Long-Term Care

Some States Apply Criminal Background Checks to Home Care Workers Gao ID: PEMD-96-5 September 27, 1996

Persons needing assistance with daily activities generally prefer home- and community-based services to nursing homes, and increasing numbers of elderly and disabled persons are turning to paid home care workers for such services. Home care workers have frequent, unsupervised access to potentially vulnerable people and their property. This report examines the federal and state provisions that protect vulnerable elderly and disabled persons from home care workers with histories of crime and patient abuse.

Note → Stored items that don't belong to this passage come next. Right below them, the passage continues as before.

Lemma data_gossip_read (msg : Message I) b id :
  encodes (data_gossip msg) b -> within_limits b -> msgID msg = Some id ->
  exists m gsp canonicalID c d, Unmarshal b = Ok m /\ gossipmsg.ReadRootGossip m = Ok gsp /\
    gossipmsg.Which gsp = gossipmsg.Gossip_Which_data /\
    mid_MarshalBinary id = Ok canonicalID /\ gossipmsg.Id gsp = Ok c /\ sl c = canonicalID /\
    gossipmsg.Data_Data gsp = Ok d /\ sl d = sl (msgData msg).
Proof.
  intros (seg & s0 & s3 & _ & H0 & Hset & Hm) Hw Hid. unfold data_gossip in Hset.
  rewrite Hid in Hset. simpl in Hset.
  apply res_bind_Ok in Hset as (can & Hcan & Hset).
  apply res_bind_Ok in Hset as (s1 & H1 & Hset).
  apply res_bind_Ok in Hset as (s2 & H2 & [= <-]).
  destruct (unmarshal_root _ _ Hm Hw) as (m & gsp & E1 & E2 & Heq).
  destruct (NewRootStruct_size _ _ _ _ H0) as [Hd _].
  destruct (SetData_frame _ _ _ _ H1) as (Hd1 & _). destruct (SetData_frame _ _ _ _ H2) as (Hd2 & _).
  assert (forall i, data_at (gossipmsg.SetData' s2) i = data_at s2 i) as Hptr
    by (intros i; unfold data_at, gossipmsg.SetData'; by rewrite SetUint16_ptr).
  destruct (SetData_data_at _ _ _ _ H1) as (c0 & Hc0 & Sc0).
  destruct (SetData_data_at _ _ _ _ H2) as (d0 & Hd0 & Sd0).
  rewrite <- (SetData_data_at_other _ _ _ 0 _ H2), <- Hptr in Hc0 by lia. rewrite <- Hptr in Hd0.
  destruct (data_at_equiv _ _ _ _ Heq Hc0) as (c & Hc & Sc).
  destruct (data_at_equiv _ _ _ _ Heq Hd0) as (d & Hdd & Sd).
  exists m, gsp, can, c, d. split_and!; try done; try congruence.
  - unfold gossipmsg.Which. rewrite Heq. unfold gossipmsg.SetData'.
    rewrite SetUint16_get; [done|lia| |lia]. lia.
  - by rewrite Sc, Sc0.
Qed.
(* ===== verification/Wire.v ===== *)
(** The rest of the generated Cap'n Proto accessors
    ([rebro/gossip/gossipmsg/gossip.capnp.go],
    [dag/block/blockmsg/block.capnp.go], [bapl/batchmsg/batch.capnp.go]): the
    presence of fields, structs as pointers and list elements, futures, names
    and schemas, over the operations of the library they call ([CapnpWire]).
    The compressed schema text is a parameter. *)

From S2P Require Import Prelude Prog Crypto CryptoInstance Capnp CapnpInstance Rebro Bapl Multicast Block Gossip GossipProps SystemProps.
From stdpp Require Import pretty.
#[local] Open Scope Z_scope.

(** ** The library interface *)

Class CapnpWire {CP : Capnp} := {
  HasPtr : Struct -> Z -> bool;
  NewStruct : Segment -> Z -> Z -> res Struct;
  Struct_IsValid : Struct -> bool;
  Struct_Message : Struct -> Capnp.Message;
  Struct_Segment : Struct -> Segment;
  Struct_ToPtr : Struct -> Ptr;
  Struct_EncodeAsPtr : Struct -> Segment -> Ptr;
  Struct_DecodeFromPtr : Ptr -> Struct;
  StructList : Type;
  NewCompositeList : Segment -> Z -> Z -> Z -> res StructList;
  StructList_Len : StructList -> Z;
  StructList_At : StructList -> Z -> res Struct;
  Future : Type;
  Future_Ptr : Future -> res Ptr;
  text_Marshal : Z -> Struct -> bytes * option error;
}.
(** Part-way through, the loop has made requests of this shape. *)
Lemma residual_chained n c tr p : residual (run signerID n c) tr p -> well_chained c tr.
Proof.
  intros Hr. destruct (runs_to_end refusing p) as (rest & r & Hp & _).
  pose proof (residual_runs _ _ _ _ _ Hr Hp) as H. by eapply well_chained_prefix, run_chained.
Qed.

(** *** A round that cannot be started again *)

Context {St : Type} (h : handler E St) (latest : St -> Z).

(** A broadcaster over a round manager: [latest] is [latestRound], which no
    request decreases, and a number up to it is refused (manager.go,
    [StartRound]). *)
Definition refuses_elapsed : Prop :=
  (forall X (e : E X) s, latest s <= latest (h X e s).1) /\
  (forall s msg incl id, msgID msg = Some id -> round id <= latest s ->
     (h _ (Broadcast msg incl) s).2 = Err (Sent SElapsedRound)).

Lemma startRound_elapsed c s :
  refuses_elapsed -> height c <= latest s ->
  is_Ok (interp h (startRound signerID c) s).2 = false.
Proof.
  intros [Hmono Href] Hle.
  assert (forall A (p : prog E A) s0, height c <= latest s0 -> height c <= latest (interp h p s0).1)
    as Hp.
  { intros A p s0 H0. apply (interp_preserves h (fun s => height c <= latest s)); [|done].
    intros X e s1 H1. specialize (Hmono X e s1). lia. }
  assert (forall X (e : E X) s0, height c <= latest s0 -> height c <= latest (h X e s0).1) as He.
  { intros X e s0 H0. specialize (Hmono X e s0). lia. }
  unfold startRound. rewrite interp_gbind.
  specialize (Hp _ (clean_certs (lastCerts c)) s Hle).
  destruct (interp h (clean_certs (lastCerts c)) s) as [s1 [ps|e|w|w]]; try done. simpl in Hp.
  rewrite interp_attempt_call. specialize (He _ (ListBySigner (Bytes signerID)) s1 Hp) as He1.
  destruct (h _ (ListBySigner (Bytes signerID)) s1) as [s2 [bs|e|w|w]]; try done.
  cbn [after_attempt fst snd]. simpl in He1.
  destruct (Block_Hash (NewBlock (height c) (Bytes signerID) bs ps)) as [blk hashed] eqn:Eh. rewrite interp_lit_bind.
  destruct hashed as [hh|e|w|w]; try done. cbn [after_res].
  destruct (NewBlock_Hash _ _ _ _ _ _ Eh) as (bin & Emar & -> & Eid & _).
  rewrite interp_lit_bind, Emar. cbn [after_res]. rewrite interp_call_bind.
  specialize (He _ (IncludersOf (height c)) s2 He1) as He2.
  destruct (h _ (IncludersOf (height c)) s2) as [s3 [incl|e|w|w]]; try done. simpl in He2.
  cbn [after_res fst snd]. rewrite interp_call_bind.
  assert ((h _ (Broadcast (MkMessage (Block_ID blk) (Some bin)) incl) s3).2
          = Err (Sent SElapsedRound)) as -> by (by eapply Href; [exact Eid|]).
  done.
Qed.

(** C39: Once a round of the chain was started and its broadcast failed, the
    chain never advances again: it retries the same height, which the round
    manager refuses as elapsed, in every number of further iterations. *)
Theorem failed_round_is_never_repeated n c s c' b :
  refuses_elapsed -> height c <= latest s ->
  (interp h (run signerID n c) s).2 = Ok (c', b) -> c' = c.
Proof.
  intros Hr.
  assert (forall A (p : prog E A) s0, height c <= latest s0 -> height c <= latest (interp h p s0).1)
    as Hp.
  { intros A p s0 H0. apply (interp_preserves h (fun s => height c <= latest s)); [|done].
    intros X e s1 H1. destruct Hr as [Hm _]. specialize (Hm X e s1). lia. }
  revert s. induction n as [|n IH]; intros s Hle; cbn [run]; [by intros [= <- <-]|].
  rewrite interp_ask_bind. pose proof (Hp _ (Vis CtxErr Ret) s Hle) as H1. simpl in H1.
  destruct (h _ CtxErr s) as [s1 [e|]]; simpl in H1; cbn [fst snd]; [by intros [= <- <-]|].
  rewrite interp_attempt_bind. pose proof (startRound_elapsed c s1 Hr H1) as Hf.
  pose proof (Hp _ (startRound signerID c) s1 H1) as H2.
  destruct (interp h (startRound signerID c) s1) as [s2 [c1|e|w|w]]; simpl in H2, Hf; try done.
  cbn [after_attempt fst snd]. rewrite interp_ask_bind. apply IH.
  pose proof (Hp _ (Vis Sleep Ret) s2 H2) as H3. simpl in H3. by destruct (h _ Sleep s2).
Qed.

(** *** The loop ends when its context does *)

Context (left : St -> nat).

(** A context that ends, and stays ended: [left] bounds the requests until
    [ctx.Err()] is non-nil. *)
Definition context_ends : Prop :=
  (forall X (e : E X) s, (left (h X e s).1 <= Nat.pred (left s))%nat) /\
  (forall s, is_Some (h _ CtxErr s).2 <-> left s = 0%nat).

(** C24: [run] terminates once its context ends: when the context ends
    after fewer requests than there is fuel, the loop is over (or a round
    panicked or never came back), it ended because its context did, and more
    fuel changes nothing. *)
Theorem run_terminates n m c s :
  context_ends -> (left s < n)%nat -> (left s < m)%nat ->
  interp h (run signerID m c) s = interp h (run signerID n c) s /\
  forall c' b, (interp h (run signerID n c) s).2 = Ok (c', b) -> b = true.
Proof.
  intros [Hdec Hctx]. revert m c s. induction n as [|n IH]; intros [|m] c s Hn Hm; try lia.
  cbn [run]. rewrite !interp_ask_bind.
  pose proof (Hdec _ CtxErr s) as H1. pose proof (Hctx s) as H2.
  destruct (h _ CtxErr s) as [s1 [e|]]; cbn [fst snd] in *; [by split; [|intros c' b [= _ <-]]|].
  assert (left s <> 0%nat) as Hne by (intros E0; apply H2 in E0; by destruct E0).
  assert (forall A (p : prog E A), (left (interp h p s1).1 <= left s1)%nat) as Hp.
  { intros A p. apply (interp_preserves h (fun s => (left s <= left s1)%nat)); [|lia].
    intros X e s0 H0. specialize (Hdec X e s0). lia. }
  specialize (Hp _ (startRound signerID c)). rewrite !interp_attempt_bind.
  destruct (interp h (startRound signerID c) s1) as [s2 [c1|e|w|w]]; cbn [after_attempt fst snd] in *.
  - apply IH; lia.
  - rewrite !interp_ask_bind. pose proof (Hdec _ Sleep s2) as H3. apply IH; lia.
  - done.
  - done.
Qed.
End chain.

(** Only the context of the latest [Start] can be ended: a [run] that was
    started before another one goes on whatever is stopped afterwards. *)
Fixpoint lifecycle_calls (starts : list bool) (l : lifecycle) : lifecycle :=
  match starts with
  | [] => l
  | b :: bs => lifecycle_calls bs ((if b then Start else Stop) l).1
  end.

Theorem restarted_run_never_stops calls :
  ctxs (lifecycle_calls ([true; true] ++ calls) NewChain_lifecycle) !! 0%nat = Some false.
Proof.
  assert (forall l, (exists i, cancel l = Some (S i)) -> ctxs l !! 0%nat = Some false ->
    ctxs (lifecycle_calls calls l) !! 0%nat = Some false) as H; [|apply H; simpl; eauto].
  induction calls as [|[] calls IH]; intros l [i Hi] H0; [done|..]; simpl; apply IH.
  - simpl. destruct (ctxs l); [done|]. simpl. eauto.
  - simpl. by apply lookup_app_l_Some.
  - unfold Stop. rewrite Hi. simpl. eauto.
  - unfold Stop. rewrite Hi. simpl. by rewrite list_lookup_insert_ne.
Qed.

(** ** Executions

    A chain over a pool of one batch and a broadcaster that starts a round for
    every number above the latest one and then answers [outcome]. *)
Module Executions.

Definition own : ed25519.PublicKey := ToyEd25519.key_of x01.
Definition pooled : Batch :=
  MkBatch (Some [x0a; x0b]) (MkSignature (Some [x01]) (Some [x01])).
Definition set_of_one : Includers ed25519.PublicKey :=
  MkIncluders [NewIncluder (Some own) 1] 1.

Definition broadcasting (outcome : res unit) (certs : list (Message blockID))
    : handler (chainE ed25519.PublicKey) Z :=
  fun X e latest =>
    match e in chainE _ X return Z * X with
    | DeleteBatch _ => (latest, Ok tt)
    | ListBySigner _ => (latest, Ok [pooled])
    | IncludersOf _ => (latest, Ok set_of_one)
    | Broadcast msg _ =>
        match msgID msg with
        | Some id => if round id <=? latest then (latest, Err (Sent SElapsedRound))
                     else (round id, outcome)
        | None => (latest, Panic "nil dereference")
        end
    | QuorumMessages => (latest, Ok certs)
    | CtxErr => (latest, None)
    | Sleep => (latest, tt)
    end.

GAO describes (1) federal or state requirements for licensure, registration, or certification that apply to home care workers and organizations; (2) the extent to which states have used the federally mandated registry for nursing home aides or a similar mechanism to identify home care workers with past involvement in abuse, neglect, or misappropriation of property; and (3) the extent to which states have required criminal background checks of home care workers.

GAO found that: (1) assessing the extent of problems with abuse, neglect, or misappropriation in the home care industry is a difficult task; (2) formal safeguards for home care consumers vary widely across political jurisdictions, public programs, and types of providers; and in some instances, few safeguards exist; (3) GAO has three key results of its evaluation to report; (4) few states have licensure requirements for types of workers that are among the most common providers of home care services; (5) however, the vast majority of states license or otherwise regulate some types of home care organizations or professionals, and some states indicate that all types of home care organizations are subject to a state licensure requirement; (6) while all states must maintain a registry for nursing home aides in accordance with federal law, only about a quarter have incorporated home care workers into it or have developed a separate registry for home care workers; (7) finally, GAO found that slightly over a quarter of the states require criminal background checks on some types of home care workers, though these checks are generally limited to a state's own criminal records; (8) states with a statute requiring such checks may access Federal Bureau of Investigation (FBI) data for this purpose, but few states have made use of this capacity with respect to home care workers; and (9) although there is no charge for checking these data for criminal justice purposes, fees are charged for checks for employment screening, and some state officials have cited these fees as a factor in reluctance to make greater use of the FBI data.